La nazionale tedesca, la più giovane dell'Europeo, lo convoca per la prima volta nell'aprile 1980 in vista degli Europei da disputare in Italia, ma in tanti criticano la scelta: quella “giraffa” non è all'altezza della nazionale più forte del mondo. Non importa se ha segnato due gol in semifinale di Coppa dei Campioni al Real Madrid – entrambi di testa, ovvio – ci sarà pure un motivo se nella finale persa contro il Nottingham Forest l'allenatore lo ha messo in panchina. Il ruolo di Hrubesch è quello di alternativa ai titolari, Allofs e Rummenigge. All'esordio, la Germania batte 1-0 la Cecoslovacchia, ma il Ct, Jupp Derwall non è soddisfatto e per la sfida decisiva ai vicecampioni del mondo dell'Olanda forma un tridente mettendo il “mostro” al centro. La rivincita della finale di sei anni prima si conclude ancora con una vittoria tedesca. Assoluto protagonista è Allofs, che segna una tripletta, ma Hrubesch si muove bene e conquista la maglia da titolare. Pareggiando con la Grecia, la Germania vince il suo girone e approda in finale contro il sorprendente Belgio, capace di eliminare gli azzurri padroni di casa per la migliore differenza reti.

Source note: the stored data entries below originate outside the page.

(* ===== verification/Errors.v ===== *)
(** * Error codes ([include/utils/kylin_error.h])

    [kerr_t] is a [uint32_t] in C; the functions of the library only ever
    return the macros of this header (or an [errno] value), so the model
    returns the macro's name and [kerr_code] gives the number.  The two
    aliases expand to the Linux [errno] constants EAGAIN (11) and EDEADLK
    (35). *)

From S2P Require Import Prelude.

Inductive kerr_t : Set :=
| KYLIN_ERROR_OK
| KYLIN_ERROR_PERM
| KYLIN_ERROR_NOENT
| KYLIN_ERROR_SRCH
| KYLIN_ERROR_INTR
| KYLIN_ERROR_IO
| KYLIN_ERROR_NXIO
| KYLIN_ERROR_2BIG
| KYLIN_ERROR_NOEXEC
| KYLIN_ERROR_BADF
| KYLIN_ERROR_CHILD
| KYLIN_ERROR_AGAIN
| KYLIN_ERROR_NOMEM
| KYLIN_ERROR_ACCES
| KYLIN_ERROR_FAULT
| KYLIN_ERROR_NOTBLK
| KYLIN_ERROR_BUSY
| KYLIN_ERROR_EXIST
| KYLIN_ERROR_XDEV
| KYLIN_ERROR_NODEV
| KYLIN_ERROR_NOTDIR
| KYLIN_ERROR_ISDIR
| KYLIN_ERROR_INVAL
| KYLIN_ERROR_NFILE
| KYLIN_ERROR_MFILE
| KYLIN_ERROR_NOTTY
| KYLIN_ERROR_TXTBSY
| KYLIN_ERROR_FBIG
| KYLIN_ERROR_NOSPC
| KYLIN_ERROR_SPIPE
| KYLIN_ERROR_ROFS
| KYLIN_ERROR_MLINK
| KYLIN_ERROR_PIPE
| KYLIN_ERROR_DOM
| KYLIN_ERROR_RANGE
| KYLIN_ERROR_DEADLK
| KYLIN_ERROR_NAME2LONG
| KYLIN_ERROR_NOLCK
| KYLIN_ERROR_NOSYS
| KYLIN_ERROR_NOTEMPTY
| KYLIN_ERROR_LOOP
| KYLIN_ERROR_WOULDBLOCK
| KYLIN_ERROR_NOMSG
| KYLIN_ERROR_IDRM
| KYLIN_ERROR_CHRNG
| KYLIN_ERROR_L2NSYNC
| KYLIN_ERROR_L3HLT
| KYLIN_ERROR_L3RST
| KYLIN_ERROR_LNRNG
| KYLIN_ERROR_UNATCH
| KYLIN_ERROR_NOCSI
| KYLIN_ERROR_L2HLT
| KYLIN_ERROR_BADE
| KYLIN_ERROR_BADR
| KYLIN_ERROR_XFULL
| KYLIN_ERROR_NOANO
| KYLIN_ERROR_BADRQC
| KYLIN_ERROR_BADSLT
| KYLIN_ERROR_DEADLOCK
| KYLIN_ERROR_BFONT
| KYLIN_ERROR_NOSTR
| KYLIN_ERROR_NODATA
| KYLIN_ERROR_TIME
| KYLIN_ERROR_NOSR
| KYLIN_ERROR_NONET
| KYLIN_ERROR_NOPKG
| KYLIN_ERROR_REMOTE
| KYLIN_ERROR_NOLINK
| KYLIN_ERROR_ADV
| KYLIN_ERROR_SRMNT
| KYLIN_ERROR_COMM
| KYLIN_ERROR_PROTO
| KYLIN_ERROR_MULTIHOP
| KYLIN_ERROR_DOTDOT
| KYLIN_ERROR_BADMSG
| KYLIN_ERROR_OVERFLOW
| KYLIN_ERROR_NOTUNIQ
| KYLIN_ERROR_BADFD
| KYLIN_ERROR_REMCHG
| KYLIN_ERROR_LIBACC
| KYLIN_ERROR_LIBBAD
| KYLIN_ERROR_LIBSCN
| KYLIN_ERROR_LIBMAX
| KYLIN_ERROR_LIBEXEC
| KYLIN_ERROR_ILSEQ
| KYLIN_ERROR_RESTART
| KYLIN_ERROR_STRPIPE
| KYLIN_ERROR_USERS
| KYLIN_ERROR_NOTSOCK
| KYLIN_ERROR_DESTADDRREQ
| KYLIN_ERROR_MSGSIZE
| KYLIN_ERROR_PROTOTYPE
| KYLIN_ERROR_NOPROTOOPT
| KYLIN_ERROR_PROTONOSUPPORT
| KYLIN_ERROR_SOCKTNOSUPPORT
| KYLIN_ERROR_OPNOTSUPP
| KYLIN_ERROR_PFNOSUPPORT
| KYLIN_ERROR_AFNOSUPPORT
| KYLIN_ERROR_ADDRINUSE
| KYLIN_ERROR_ADDRNOTAVAIL
| KYLIN_ERROR_NETDOWN
| KYLIN_ERROR_NETUNREACH
| KYLIN_ERROR_NETRESET
| KYLIN_ERROR_CONNABORTED
| KYLIN_ERROR_CONNRESET
| KYLIN_ERROR_NOBUFS
| KYLIN_ERROR_ISCONN
| KYLIN_ERROR_NOTCONN
| KYLIN_ERROR_SHUTDOWN
| KYLIN_ERROR_TOOMANYREFS
| KYLIN_ERROR_TIMEDOUT
| KYLIN_ERROR_CONNREFUSED
| KYLIN_ERROR_HOSTDOWN
| KYLIN_ERROR_HOSTUNREACH
| KYLIN_ERROR_ALREADY
| KYLIN_ERROR_INPROGRESS
| KYLIN_ERROR_STALE
| KYLIN_ERROR_UCLEAN
| KYLIN_ERROR_NOTNAM
| KYLIN_ERROR_NAVAIL
| KYLIN_ERROR_ISNAM
| KYLIN_ERROR_REMOTEIO
| KYLIN_ERROR_DQUOT
| KYLIN_ERROR_NOMEDIUM
| KYLIN_ERROR_MEDIUMTYPE
| KYLIN_ERROR_CANCELED
| KYLIN_ERROR_NOKEY
| KYLIN_ERROR_KEYEXPIRED
| KYLIN_ERROR_KEYREVOKED
| KYLIN_ERROR_KEYREJECTED
| KYLIN_ERROR_OWNERDEAD
| KYLIN_ERROR_NOTRECOVERABLE
| KYLIN_ERROR_RFKILL
| KYLIN_ERROR_HWPOISON.

#[export] Instance kerr_t_eq_dec : EqDecision kerr_t.
Proof. solve_decision. Defined.

Definition kerr_code (e : kerr_t) : Z :=
  match e with
  | KYLIN_ERROR_OK => 0
  | KYLIN_ERROR_PERM => 1
  | KYLIN_ERROR_NOENT => 2
  | KYLIN_ERROR_SRCH => 3
  | KYLIN_ERROR_INTR => 4
  | KYLIN_ERROR_IO => 5
  | KYLIN_ERROR_NXIO => 6
  | KYLIN_ERROR_2BIG => 7
  | KYLIN_ERROR_NOEXEC => 8
  | KYLIN_ERROR_BADF => 9
  | KYLIN_ERROR_CHILD => 10
  | KYLIN_ERROR_AGAIN => 11
  | KYLIN_ERROR_NOMEM => 12
  | KYLIN_ERROR_ACCES => 13
  | KYLIN_ERROR_FAULT => 14
  | KYLIN_ERROR_NOTBLK => 15
  | KYLIN_ERROR_BUSY => 16
  | KYLIN_ERROR_EXIST => 17
  | KYLIN_ERROR_XDEV => 18
  | KYLIN_ERROR_NODEV => 19
  | KYLIN_ERROR_NOTDIR => 20
  | KYLIN_ERROR_ISDIR => 21
  | KYLIN_ERROR_INVAL => 22
  | KYLIN_ERROR_NFILE => 23
  | KYLIN_ERROR_MFILE => 24
  | KYLIN_ERROR_NOTTY => 25
  | KYLIN_ERROR_TXTBSY => 26
  | KYLIN_ERROR_FBIG => 27
  | KYLIN_ERROR_NOSPC => 28
  | KYLIN_ERROR_SPIPE => 29
  | KYLIN_ERROR_ROFS => 30
  | KYLIN_ERROR_MLINK => 31
  | KYLIN_ERROR_PIPE => 32
  | KYLIN_ERROR_DOM => 33
  | KYLIN_ERROR_RANGE => 34
  | KYLIN_ERROR_DEADLK => 35
  | KYLIN_ERROR_NAME2LONG => 36
  | KYLIN_ERROR_NOLCK => 37
  | KYLIN_ERROR_NOSYS => 38
  | KYLIN_ERROR_NOTEMPTY => 39
  | KYLIN_ERROR_LOOP => 40
  | KYLIN_ERROR_WOULDBLOCK => 11
  | KYLIN_ERROR_NOMSG => 42
  | KYLIN_ERROR_IDRM => 43
  | KYLIN_ERROR_CHRNG => 44
  | KYLIN_ERROR_L2NSYNC => 45
  | KYLIN_ERROR_L3HLT => 46
  | KYLIN_ERROR_L3RST => 47
  | KYLIN_ERROR_LNRNG => 48
  | KYLIN_ERROR_UNATCH => 49
  | KYLIN_ERROR_NOCSI => 50
  | KYLIN_ERROR_L2HLT => 51
  | KYLIN_ERROR_BADE => 52
  | KYLIN_ERROR_BADR => 53
  | KYLIN_ERROR_XFULL => 54
  | KYLIN_ERROR_NOANO => 55
  | KYLIN_ERROR_BADRQC => 56
  | KYLIN_ERROR_BADSLT => 57
  | KYLIN_ERROR_DEADLOCK => 35
  | KYLIN_ERROR_BFONT => 59
  | KYLIN_ERROR_NOSTR => 60
  | KYLIN_ERROR_NODATA => 61
  | KYLIN_ERROR_TIME => 62
  | KYLIN_ERROR_NOSR => 63
  | KYLIN_ERROR_NONET => 64
  | KYLIN_ERROR_NOPKG => 65
  | KYLIN_ERROR_REMOTE => 66
  | KYLIN_ERROR_NOLINK => 67
  | KYLIN_ERROR_ADV => 68
  | KYLIN_ERROR_SRMNT => 69
  | KYLIN_ERROR_COMM => 70
  | KYLIN_ERROR_PROTO => 71
  | KYLIN_ERROR_MULTIHOP => 72
  | KYLIN_ERROR_DOTDOT => 73
  | KYLIN_ERROR_BADMSG => 74
  | KYLIN_ERROR_OVERFLOW => 75
  | KYLIN_ERROR_NOTUNIQ => 76
  | KYLIN_ERROR_BADFD => 77
  | KYLIN_ERROR_REMCHG => 78
  | KYLIN_ERROR_LIBACC => 79
  | KYLIN_ERROR_LIBBAD => 80
  | KYLIN_ERROR_LIBSCN => 81
  | KYLIN_ERROR_LIBMAX => 82
  | KYLIN_ERROR_LIBEXEC => 83
  | KYLIN_ERROR_ILSEQ => 84
  | KYLIN_ERROR_RESTART => 85
  | KYLIN_ERROR_STRPIPE => 86
  | KYLIN_ERROR_USERS => 87
  | KYLIN_ERROR_NOTSOCK => 88
  | KYLIN_ERROR_DESTADDRREQ => 89
  | KYLIN_ERROR_MSGSIZE => 90
  | KYLIN_ERROR_PROTOTYPE => 91
  | KYLIN_ERROR_NOPROTOOPT => 92
  | KYLIN_ERROR_PROTONOSUPPORT => 93
  | KYLIN_ERROR_SOCKTNOSUPPORT => 94
  | KYLIN_ERROR_OPNOTSUPP => 95
  | KYLIN_ERROR_PFNOSUPPORT => 96
  | KYLIN_ERROR_AFNOSUPPORT => 97
  | KYLIN_ERROR_ADDRINUSE => 98
  | KYLIN_ERROR_ADDRNOTAVAIL => 99
  | KYLIN_ERROR_NETDOWN => 100
  | KYLIN_ERROR_NETUNREACH => 101
  | KYLIN_ERROR_NETRESET => 102
  | KYLIN_ERROR_CONNABORTED => 103
  | KYLIN_ERROR_CONNRESET => 104
  | KYLIN_ERROR_NOBUFS => 105
  | KYLIN_ERROR_ISCONN => 106
  | KYLIN_ERROR_NOTCONN => 107
  | KYLIN_ERROR_SHUTDOWN => 108
  | KYLIN_ERROR_TOOMANYREFS => 109
  | KYLIN_ERROR_TIMEDOUT => 110
  | KYLIN_ERROR_CONNREFUSED => 111
  | KYLIN_ERROR_HOSTDOWN => 112
  | KYLIN_ERROR_HOSTUNREACH => 113
  | KYLIN_ERROR_ALREADY => 114
  | KYLIN_ERROR_INPROGRESS => 115
  | KYLIN_ERROR_STALE => 116
  | KYLIN_ERROR_UCLEAN => 117
  | KYLIN_ERROR_NOTNAM => 118
  | KYLIN_ERROR_NAVAIL => 119
  | KYLIN_ERROR_ISNAM => 120
  | KYLIN_ERROR_REMOTEIO => 121
  | KYLIN_ERROR_DQUOT => 122
  | KYLIN_ERROR_NOMEDIUM => 123
  | KYLIN_ERROR_MEDIUMTYPE => 124
  | KYLIN_ERROR_CANCELED => 125
  | KYLIN_ERROR_NOKEY => 126
  | KYLIN_ERROR_KEYEXPIRED => 127
  | KYLIN_ERROR_KEYREVOKED => 128
  | KYLIN_ERROR_KEYREJECTED => 129
  | KYLIN_ERROR_OWNERDEAD => 130
  | KYLIN_ERROR_NOTRECOVERABLE => 131
  | KYLIN_ERROR_RFKILL => 132
  | KYLIN_ERROR_HWPOISON => 133
  end.

Definition kerr_all : list kerr_t :=
  [ KYLIN_ERROR_OK;
    KYLIN_ERROR_PERM;
    KYLIN_ERROR_NOENT;
    KYLIN_ERROR_SRCH;
    KYLIN_ERROR_INTR;
    KYLIN_ERROR_IO;
    KYLIN_ERROR_NXIO;
    KYLIN_ERROR_2BIG;
    KYLIN_ERROR_NOEXEC;
    KYLIN_ERROR_BADF;
    KYLIN_ERROR_CHILD;
    KYLIN_ERROR_AGAIN;
    KYLIN_ERROR_NOMEM;
    KYLIN_ERROR_ACCES;
    KYLIN_ERROR_FAULT;
    KYLIN_ERROR_NOTBLK;
    KYLIN_ERROR_BUSY;
    KYLIN_ERROR_EXIST;
    KYLIN_ERROR_XDEV;
    KYLIN_ERROR_NODEV;
    KYLIN_ERROR_NOTDIR;
    KYLIN_ERROR_ISDIR;
    KYLIN_ERROR_INVAL;
    KYLIN_ERROR_NFILE;
    KYLIN_ERROR_MFILE;
    KYLIN_ERROR_NOTTY;
    KYLIN_ERROR_TXTBSY;
    KYLIN_ERROR_FBIG;
    KYLIN_ERROR_NOSPC;
    KYLIN_ERROR_SPIPE;
    KYLIN_ERROR_ROFS;
    KYLIN_ERROR_MLINK;
    KYLIN_ERROR_PIPE;
    KYLIN_ERROR_DOM;
    KYLIN_ERROR_RANGE;
    KYLIN_ERROR_DEADLK;
    KYLIN_ERROR_NAME2LONG;
    KYLIN_ERROR_NOLCK;
    KYLIN_ERROR_NOSYS;
    KYLIN_ERROR_NOTEMPTY;
    KYLIN_ERROR_LOOP;
    KYLIN_ERROR_WOULDBLOCK;
    KYLIN_ERROR_NOMSG;
    KYLIN_ERROR_IDRM;
    KYLIN_ERROR_CHRNG;
    KYLIN_ERROR_L2NSYNC;
    KYLIN_ERROR_L3HLT;
    KYLIN_ERROR_L3RST;
    KYLIN_ERROR_LNRNG;
    KYLIN_ERROR_UNATCH;
    KYLIN_ERROR_NOCSI;
    KYLIN_ERROR_L2HLT;
    KYLIN_ERROR_BADE;
    KYLIN_ERROR_BADR;
    KYLIN_ERROR_XFULL;
    KYLIN_ERROR_NOANO;
    KYLIN_ERROR_BADRQC;
    KYLIN_ERROR_BADSLT;
    KYLIN_ERROR_DEADLOCK;
    KYLIN_ERROR_BFONT;
    KYLIN_ERROR_NOSTR;
    KYLIN_ERROR_NODATA;
    KYLIN_ERROR_TIME;
    KYLIN_ERROR_NOSR;
    KYLIN_ERROR_NONET;
    KYLIN_ERROR_NOPKG;
    KYLIN_ERROR_REMOTE;
    KYLIN_ERROR_NOLINK;
    KYLIN_ERROR_ADV;
    KYLIN_ERROR_SRMNT;
    KYLIN_ERROR_COMM;
    KYLIN_ERROR_PROTO;
    KYLIN_ERROR_MULTIHOP;
    KYLIN_ERROR_DOTDOT;
    KYLIN_ERROR_BADMSG;
    KYLIN_ERROR_OVERFLOW;
    KYLIN_ERROR_NOTUNIQ;
    KYLIN_ERROR_BADFD;
    KYLIN_ERROR_REMCHG;
    KYLIN_ERROR_LIBACC;
    KYLIN_ERROR_LIBBAD;
    KYLIN_ERROR_LIBSCN;
    KYLIN_ERROR_LIBMAX;
    KYLIN_ERROR_LIBEXEC;
    KYLIN_ERROR_ILSEQ;
    KYLIN_ERROR_RESTART;
    KYLIN_ERROR_STRPIPE;
    KYLIN_ERROR_USERS;
    KYLIN_ERROR_NOTSOCK;
    KYLIN_ERROR_DESTADDRREQ;
    KYLIN_ERROR_MSGSIZE;
    KYLIN_ERROR_PROTOTYPE;
    KYLIN_ERROR_NOPROTOOPT;
    KYLIN_ERROR_PROTONOSUPPORT;
    KYLIN_ERROR_SOCKTNOSUPPORT;
    KYLIN_ERROR_OPNOTSUPP;
    KYLIN_ERROR_PFNOSUPPORT;
    KYLIN_ERROR_AFNOSUPPORT;
    KYLIN_ERROR_ADDRINUSE;
    KYLIN_ERROR_ADDRNOTAVAIL;
    KYLIN_ERROR_NETDOWN;
    KYLIN_ERROR_NETUNREACH;
    KYLIN_ERROR_NETRESET;
    KYLIN_ERROR_CONNABORTED;
    KYLIN_ERROR_CONNRESET;
    KYLIN_ERROR_NOBUFS;
    KYLIN_ERROR_ISCONN;
    KYLIN_ERROR_NOTCONN;
    KYLIN_ERROR_SHUTDOWN;
    KYLIN_ERROR_TOOMANYREFS;
    KYLIN_ERROR_TIMEDOUT;
    KYLIN_ERROR_CONNREFUSED;
    KYLIN_ERROR_HOSTDOWN;
    KYLIN_ERROR_HOSTUNREACH;
    KYLIN_ERROR_ALREADY;
    KYLIN_ERROR_INPROGRESS;
    KYLIN_ERROR_STALE;
    KYLIN_ERROR_UCLEAN;
    KYLIN_ERROR_NOTNAM;
    KYLIN_ERROR_NAVAIL;
    KYLIN_ERROR_ISNAM;
    KYLIN_ERROR_REMOTEIO;
    KYLIN_ERROR_DQUOT;
    KYLIN_ERROR_NOMEDIUM;
    KYLIN_ERROR_MEDIUMTYPE;
    KYLIN_ERROR_CANCELED;
    KYLIN_ERROR_NOKEY;
    KYLIN_ERROR_KEYEXPIRED;
    KYLIN_ERROR_KEYREVOKED;
    KYLIN_ERROR_KEYREJECTED;
    KYLIN_ERROR_OWNERDEAD;
    KYLIN_ERROR_NOTRECOVERABLE;
    KYLIN_ERROR_RFKILL;
    KYLIN_ERROR_HWPOISON ].

Lemma kerr_all_complete e : e ∈ kerr_all.
Proof. apply list_elem_of_In. destruct e; vm_compute; tauto. Qed.

(** The alias pairs of the header. *)
Definition kerr_alias (a b : kerr_t) : bool :=
  match a, b with
  | KYLIN_ERROR_AGAIN, KYLIN_ERROR_WOULDBLOCK
  | KYLIN_ERROR_WOULDBLOCK, KYLIN_ERROR_AGAIN
  | KYLIN_ERROR_DEADLK, KYLIN_ERROR_DEADLOCK
  | KYLIN_ERROR_DEADLOCK, KYLIN_ERROR_DEADLK => true
  | _, _ => false
  end.

Lemma kerr_code_table :
  forallb (fun a => forallb (fun b =>
    implb (kerr_code a =? kerr_code b) (bool_decide (a = b) || kerr_alias a b))
    kerr_all) kerr_all = true.
Proof. vm_compute. reflexivity. Qed.

(** Two different macros have different codes, the two aliases apart. *)
Lemma kerr_code_inj a b :
  kerr_code a = kerr_code b -> a = b \/ kerr_alias a b = true.
Proof.
  intros E. pose proof kerr_code_table as T.
  rewrite forallb_forall in T.
  specialize (T a (proj1 (list_elem_of_In _ _) (kerr_all_complete a))).
  rewrite forallb_forall in T.
  specialize (T b (proj1 (list_elem_of_In _ _) (kerr_all_complete b))).
  rewrite E, Z.eqb_refl in T. simpl in T. apply orb_true_iff in T as [T|T].
  - left. by apply bool_decide_eq_true in T.
  - by right.
Qed.

(** Success is the only macro with code 0. *)
Lemma kerr_code_ok e : kerr_code e = 0 <-> e = KYLIN_ERROR_OK.
Proof. split; [by destruct e|by intros ->]. Qed.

Era il 22 giugno 1980, a Roma la partita si mette subito bene per i tedeschi e al decimo, su un passaggio di Bernd Schuster, Hrubesch controlla di petto e beffa il portiere belga Pfaff con un destro da fuori area così così, ma che rimbalza un paio di volte cambiando traiettoria prima di entrare in porta. A un quarto d'ora dalla fine, i belgi pareggiano su rigore, ma in area Hrubesch è sempre in agguato e all'ottantottesimo svetta su un calcio d'angolo di Rummenigge – che al suo cospetto ha le sembianze di un'aletta veloce – e consegna ai tedeschi il secondo titolo europeo della loro storia. In Germania si dice che il grande palcoscenico non sia per i nativi della Westfalia, schivi e riservati, così Hrubesch mantiene un basso profilo nonostante la serata da eroe. Se serve non si tira indietro, ma già al Mondiale di Spagna 1982 – dove arriva da capocannoniere in carica della Bundesliga – si mette a disposizione del Ct lasciando il posto di titolare a Littbarski, nove anni più giovane. Riesce ugualmente a essere decisivo: subentra in semifinale con la Francia e firma di testa l'assist per il 3-3 di Fischer e il rigore decisivo per un posto in finale contro l'Italia. Almeno in questo caso, di piede. Oggi allena la nazionale femminile tedesca, dopo aver vinto l'Europeo alla guida dell'Under-19 e dell'Under-21 nel 2008 e 2009. Manuel Neuer, che lo ha avuto come Ct nella seconda esperienza racconta: “Era come un amico, non avevo mai avuto un rapporto del genere con un allenatore prima di allora”. Niente male per un “mostro”.